Brief :: Among the entries below, find the lines with "file" and copy them.

Dataset extract ::
(** The part of the header in front of the data chunk, read into memory. *)
Definition header_of_bytes (bs : list Z) (d : ChunkHeader) : WavHeader :=
  let '(id, bs) := get_le 4 bs in
  let '(size, bs) := get_le 4 bs in
  let '(format, bs) := get_le 4 bs in
  let '(fid, bs) := get_le 4 bs in
  let '(fsize, bs) := get_le 4 bs in
  let '(audio, bs) := get_le 2 bs in
  let '(channels, bs) := get_le 2 bs in
  let '(rate, bs) := get_le 4 bs in
  let '(byte_rate, bs) := get_le 4 bs in
  let '(align, bs) := get_le 2 bs in
  let '(bits, _) := get_le 2 bs in
  {| riff := {| chunk_ID := id; chunk_Size := size |}; riff_Format := format;
     fmt := {| fmt_ID := fid; fmt_Size := fsize; AudioFormat := audio;
               NumChannels := channels; SampleRate := rate; ByteRate_ := byte_rate;
               BlockAlign_ := align; BitsPerSample := bits |};
     data := d |}.

(** ** wav_header.cc *)

Definition CheckWavParameters (num_channels sample_rate format bytes_per_sample
    num_samples : Z) : bool :=
  if (num_channels =? 0) || (sample_rate <=? 0) || (bytes_per_sample =? 0)
  then false else
  if UINT32_MAX <? to_u64 sample_rate then false else
  if 65535 <? num_channels then false else
  if 65535 <? to_u64 (bytes_per_sample * 8) then false else
  if UINT32_MAX <? to_u64 (sample_rate * num_channels * bytes_per_sample)
  then false else
  if negb (if format =? kWavFormatPcm
           then (bytes_per_sample =? 1) || (bytes_per_sample =? 2)
           else if (format =? kWavFormatALaw) || (format =? kWavFormatMuLaw)
           then bytes_per_sample =? 1
           else false)
  then false else
  let header_size := kWavHeaderSize - kChunkHeaderSize in
  let max_samples := (UINT32_MAX - header_size) / bytes_per_sample in
  if max_samples <? num_samples then false else
  if negb (num_samples mod num_channels =? 0) then false else true.

Definition WriteFourCC (a b c d : Z) : Z :=
  Z.lor (Z.lor (Z.lor a (to_u32 (Z.shiftl b 8))) (to_u32 (Z.shiftl c 16)))
        (to_u32 (Z.shiftl d 24)).

Definition ReadFourCC (x : Z) : list Z := le 4 x.

Definition RiffChunkSize (bytes_in_payload : Z) : Z :=
  to_u32 (to_u64 (bytes_in_payload + kWavHeaderSize - kChunkHeaderSize)).

Definition ByteRate (num_channels sample_rate bytes_per_sample : Z) : Z :=
  to_u32 (to_u64 (num_channels * sample_rate * bytes_per_sample)).

Definition BlockAlign (num_channels bytes_per_sample : Z) : Z :=
  to_u16 (to_u64 (num_channels * bytes_per_sample)).

(** The characters of the four-character codes. *)
Definition RIFF : list Z := [82; 73; 70; 70].
Definition WAVE : list Z := [87; 65; 86; 69].
Definition FMT_ : list Z := [102; 109; 116; 32].
Definition DATA : list Z := [100; 97; 116; 97].

Definition make_header (num_channels sample_rate format bytes_per_sample num_samples : Z)
    : WavHeader :=
  let bytes_in_payload := to_u64 (bytes_per_sample * num_samples) in
  {| riff := {| chunk_ID := WriteFourCC 82 73 70 70;
                chunk_Size := RiffChunkSize bytes_in_payload |};
     riff_Format := WriteFourCC 87 65 86 69;
     fmt := {| fmt_ID := WriteFourCC 102 109 116 32;
               fmt_Size := kFmtSubchunkSize;
               AudioFormat := to_u16 format;
               NumChannels := to_u16 num_channels;
               SampleRate := to_u32 sample_rate;
               ByteRate_ := ByteRate num_channels sample_rate bytes_per_sample;
               BlockAlign_ := BlockAlign num_channels bytes_per_sample;
               BitsPerSample := to_u16 (to_u64 (8 * bytes_per_sample)) |};
     data := {| chunk_ID := WriteFourCC 100 97 116 97;
                chunk_Size := to_u32 bytes_in_payload |} |}.

(** [None] is the buffer left as it was. *)
Definition WriteWavHeader (num_channels sample_rate format bytes_per_sample
    num_samples : Z) : option (list Z) :=
  if negb (CheckWavParameters num_channels sample_rate format bytes_per_sample
             num_samples)
  then None
  else Some (header_bytes
               (make_header num_channels sample_rate format bytes_per_sample num_samples)).

(** The output parameters of [ReadWavHeader]; the last one is assigned after a
    check. *)
Record wav_info := WavInfo {
  i_channels : Z; i_rate : Z; i_format : Z; i_bytes : Z; i_samples : option Z
}.

(** [ReadableWavFile::Read] on the rest of a file. *)
Definition Read (num_bytes : nat) (file : list Z) : list Z * list Z :=
  (take num_bytes file, drop num_bytes file).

Your response ::
(** [ReadableWavFile::Read] on the rest of a file. *)
Definition Read (num_bytes : nat) (file : list Z) : list Z * list Z :=
  (take num_bytes file, drop num_bytes file).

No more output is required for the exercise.